Today WTI is at $22.76 and Brent at $31.4 according to OilPrice.com as of publishing.
A massive and historic agreement last Thursday to have oil producers known as OPEC+ cut production by 10mbd per day, has not been signed, sealed and delivered as originally thought.
Mexico stands in the way, as it refuses to abide by it quote, despite US assurances that it would compensate for Mexico’s share.
If this is not resolved, the world is looking at Negative oil prices, as oil storage capacities can reach their fill one month from now.
Here are the details.
A deal breaker
The U.S. stepped up pressure on Saudi Arabia to seal a historic deal to cut oil production as negotiations that President Donald Trump himself has brokered dragged on for a third day Saturday.
Mexico, won’t cut its production by more than 100,000 bpd and for Saudi Arabia, this is not acceptable, so for now the deal is off.
A reduction of about 10% in worldwide crude output had looked all but certain. Even Russia thought the price war and market share battle that began in early March was over, which resulted in prices being 50% lower from January highs.
On Friday, a virtual gathering of energy ministers of the Group of 20 said it would take “all the necessary measures” to maintain a balance between oil producers and consumers, but it made no commitment toward specific steps on production cuts.
Mexico’s Energy Minister Rocio Nahle insisted her country could only cut output by 100,000 barrels a day, 300,000 less than its fair share of 23% reductions by everyone in the OPEC+ group.
Reuters today said that a compromise by U.S. President Donald Trump, to offer an additional 250,000 bpd cut on Mexico’s behalf was met with a Saudi refusal.
Other top oil producers have signaled the U.S.-Mexico arrangement is no hindrance to getting a deal, with the UAE and Algeria saying on Saturday a workable deal had been reached.
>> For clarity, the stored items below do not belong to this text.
Lemma counting_interrupt t0 t s k e v p : counting t0 t s k e v -> 0 <= k < 9 ->
  exists t', pic_timer_interrupt_handler p t = Ok (tt, t') /\ counting t0 t' s (k + 1) e v.
Proof.
  intros [] Hk. unfold pic_timer_interrupt_handler. rewrite (bind_ok _ _ _ _ _ eq_refl), (bind_ok _ _ _ _ _ eq_refl).
  cbn [finished_init_vm start_numTicks set_numTicks numTicks]. replace (finished_init_vm t =? 0) with false by lia.
  rewrite cg_start0, cg_ticks0, !w32_small by lia. replace (s =? 0) with false by lia. replace (s + k + 1 =? s + 10) with false by lia.
  eexists. split; [reflexivity|]. split; cbn; try done; [lia|].
  rewrite cg_ports0. by replace (Z.to_nat (k + 1 + 1)) with (S (Z.to_nat (k + 1))) by lia.
Qed.

Lemma periods_counting p ds : forall t0 t s k e v, counting t0 t s k e v -> 0 <= k -> k + Z.of_nat (length ds) < 10 ->
  Forall (fun d => 0 <= d) ds -> 0 <= e -> e + total ds < 2 ^ 32 - 1 ->
  exists t', pic_periods p ds t = Ok (tt, t') /\ counting t0 t' s (k + Z.of_nat (length ds)) (e + total ds) v.
Proof.
  induction ds as [|d ds IH]; intros t0 t s k e v C Hk Hl F He Hs; cbn [length total foldr pic_periods] in *.
  { exists t. by rewrite !Z.add_0_r. }
  fold (total ds) in *. apply Forall_cons_1 in F as [Hd F].
  assert (0 <= total ds) by (clear -F; induction F; simpl; unfold total in *; lia).
  destruct (counting_pass _ _ _ _ _ _ d C) as (t1 & R1 & C1); [lia..|].
  destruct (counting_interrupt _ _ _ _ _ _ p C1) as (t2 & R2 & C2); [lia..|].
  destruct (IH _ _ _ _ _ _ C2) as (t3 & R3 & C3); [lia..|done|lia|lia|].
  exists t3. rewrite (bind_ok _ _ _ _ _ R1), (bind_ok _ _ _ _ _ R2). split; [exact R3|].
  by replace (k + Z.of_nat (S (length ds))) with (k + 1 + Z.of_nat (length ds)) by lia; rewrite Z.add_assoc.
Qed.

Record calibrated (t0 t : timer) (count : Z) : Prop := {
  cd_flag : finished_cal_apic_timer t = 1;
  cd_init : lapic_timer_init t = count;
  cd_stopped : exists l, lapics t !! 0 = Some l /\ init_count l = 0;
  cd_null : apic_num_ticks t !! 0 = None;
  cd_others : forall c, c <> 0 -> lapics t !! c = lapics t0 !! c;
  cd_ports : ports t = ACK :: (TIMER_MODE_IO_PORT, TIMER_ONE_SHOT) :: repeat ACK 10 ++ ports t0 }.

Lemma last_interrupt t0 t s e v p : counting t0 t s 9 e v -> 0 <= e < 2 ^ 32 - 1 ->
  exists t', pic_timer_interrupt_handler p t = Ok (tt, t') /\ calibrated t0 t' (e / 10) /\
    lapics t' !! 0 = Some (mk_lapic (lvt_value v) 0 0 LAPIC_X1).
Proof.
  intros [] He. unfold pic_timer_interrupt_handler. rewrite (bind_ok _ _ _ _ _ eq_refl), (bind_ok _ _ _ _ _ eq_refl).
  cbn [finished_init_vm start_numTicks set_numTicks numTicks]. replace (finished_init_vm t =? 0) with false by lia.
  rewrite cg_start0, cg_ticks0, !w32_small by lia. replace (s =? 0) with false by lia. replace (s + 9 + 1 =? s + 10) with true by lia.
  set (t1 := set_numTicks _ t). unfold calibrate.
  rewrite (bind_ok _ _ t1 tt (set_calibrated 1 (set_ports ((TIMER_MODE_IO_PORT, TIMER_ONE_SHOT) :: ports t)
    (set_timer_init (w32 (2 ^ 32 - 1 - (2 ^ 32 - 1 - e)) / 10) (set_apic_ticks (delete 0 (apic_num_ticks t))
      (set_lapics (<[0 := mk_lapic (lvt_value v) 0 0 LAPIC_X1]> (lapics t)) t1)))))).
  - replace (2 ^ 32 - 1 - (2 ^ 32 - 1 - e)) with e by lia. rewrite w32_small by lia.
    eexists. split; [reflexivity|]. split; [split; cbn|cbn; by rewrite lookup_insert_eq].
    + done.
    + done.
    + rewrite lookup_insert_eq. by eexists.
    + apply lookup_delete_eq.
    + intros c Hc. rewrite lookup_insert_ne by done. auto.
    + by rewrite cg_ports0.
  - erewrite bind_ok by (eapply lapic_read_ok; [exact cg_lapic0|reflexivity]).
    erewrite bind_ok by (eapply lapic_write_ok; [exact cg_lapic0|reflexivity]). reflexivity.
Qed.

(** A core's timer, once it is started with the count [T], raises one interrupt
    every [T] bus cycles, and every one of them is counted. *)
Lemma apic_ticks_run t cpu q l T N : q <> 0 -> lapics t !! cpu = Some l -> lvt_ok (lvt l) -> lapic_timer_init t = T -> 0 < T ->
  exists t1 t2, init_lapic_timer_driver cpu q t = Ok (tt, t1) /\ pass cpu (Z.of_nat N * T) t1 = Ok (Z.of_nat N, t2) /\
    timer_get_ticks cpu t2 = Ok (w32 (Z.of_nat N), t2).
Proof.
  intros Hq El Hl HT Hp. rewrite (init_lapic_run _ _ _ _ Hq El), HT. set (l1 := mk_lapic _ _ _ _). set (t1 := set_lapics _ _). exists t1.
  assert (Ee : elapse (Z.of_nat N * T) l1 = (repeat 34 N, l1)).
  { unfold elapse. simpl divisor. rewrite Z.div_1_r. replace (Z.to_nat _) with (N * Z.to_nat (init_count l1))%nat by (simpl; lia).
    rewrite clocks_period; [|unfold periodic; simpl; by rewrite lvt_periodic|unfold masked; simpl; by rewrite lvt_unmasked|done|done].
    unfold vector. simpl. by rewrite lvt_vector. }
  destruct (count_all_run cpu N (set_lapics (<[cpu := l1]> (lapics t1)) t1) 0) as (t2 & R & K); [apply lookup_insert_eq|].
  exists t2. split; [reflexivity|]. split.
  - rewrite (pass_run _ _ t1 l1 _ _ (lookup_insert_eq _ _ _) Ee), (bind_ok _ _ _ _ _ R), repeat_length. reflexivity.
  - unfold timer_get_ticks, get, deref. munfold. rewrite K. case_decide as D; [by subst|]. done.
Qed.

Section calibration.
Context (t : timer) (p : Z) (ds : list Z) (l : lapic).
Context (Hvm : finished_init_vm t <> 0) (Hst : start_numTicks t = 0) (Hinit : lapic_timer_init t = 2 ^ 32 - 1).
Context (Hnum : 0 <= numTicks t /\ numTicks t + 12 < 2 ^ 32) (Hl : lapics t !! 0 = Some l) (Hp : p <> 0).
Context (Hds : Forall (fun d => 0 <= d) ds) (Hsum : total ds < 2 ^ 32 - 1).

Definition calibration (ds : list Z) : M timer unit := pic_timer_interrupt_handler p;; pic_periods p ds.

Lemma cycles_nonneg (xs : list Z) : Forall (fun d => 0 <= d) xs -> 0 <= total xs.
Proof. induction 1; simpl; unfold total in *; lia. Qed.

Lemma cycles_app (xs ys : list Z) : total (xs ++ ys) = total xs + total ys.
Proof. induction xs; simpl; unfold total in *; lia. Qed.

Lemma calibration_prefix ds1 ds2 : ds = ds1 ++ ds2 -> (length ds1 < 10)%nat ->
  exists t', calibration ds1 t = Ok (tt, t') /\ counting t t' (numTicks t + 1) (Z.of_nat (length ds1)) (total ds1) (lvt l).
Proof.
  intros E Hn. destruct (first_interrupt t p l) as (t1 & R1 & C1); [done..|lia|lia|done|done|done|].
  subst ds. rewrite cycles_app in Hsum. apply Forall_app in Hds as [F1 F2].
  pose proof (cycles_nonneg _ F1). pose proof (cycles_nonneg _ F2).
  destruct (periods_counting p ds1 _ _ _ _ _ _ C1) as (t2 & R2 & C2); [lia..|done|lia|lia|].
  exists t2. unfold calibration. rewrite (bind_ok _ _ _ _ _ R1). by rewrite Z.add_0_l, Z.add_0_l in C2.
Qed.

Lemma pic_periods_app xs ys u : pic_periods p (xs ++ ys) u = (pic_periods p xs;; pic_periods p ys) u.
Proof.
  revert u. induction xs as [|x xs IH]; intros u; [done|]. simpl. unfold mbind, M_bind in *.
  destruct (pass 0 x u) as [[? u1]| | | |]; [|done..]. destruct (pic_timer_interrupt_handler p u1) as [[? u2]| | | |]; [|done..]. apply IH.
Qed.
U.S. production is currently at 12.4 million mbd, from a high of 13 million just this week.
Can a deal save the day?
Forbes revealed details from the virtual OPEC+ conference last Thursday which agreed to make cuts using a Saudi and Russian baseline level of 11 mbd:
-Members will adjust downwards their overall crude oil production by 10.0 mb/d, starting on 1 May 2020, for an initial period of two months that concludes on 30 June 2020.
-For the subsequent period of 6 months, from 1 July 2020 to 31 December 2020, the total adjustment agreed will be 8.0 mb/d.
This is to be followed by a 6.0 mb/d adjustment for a period of 16 months, from 1 January 2021 to 30 April 2022.
Is it enough?
If you consider that the lockdown is removing between 15 million bpd and 35 million bpd of demand for 2Q2020, or roughly one third of typical daily consumption levels, then oil producers will need to find space for up to 1 billion barrels of oil in just one month’s time.
That’s more than the entirety of onshore and floating storage available globally (~900 million barrels), according to Forbes.
Oil producers will then need to pay for customers to offtake their crude – sending oil prices negative.
Research firm Rystad Energy estimates the imbalance for April is 27.4 million barrels per day. The firm says global storage of crude is already close to being filled to the brim, estimating that on average 79% of the world’s oil storage capacity is already full.
Around 7.4 billion barrels of crude and products are in storage, including 1.3 billion currently on board tankers at sea.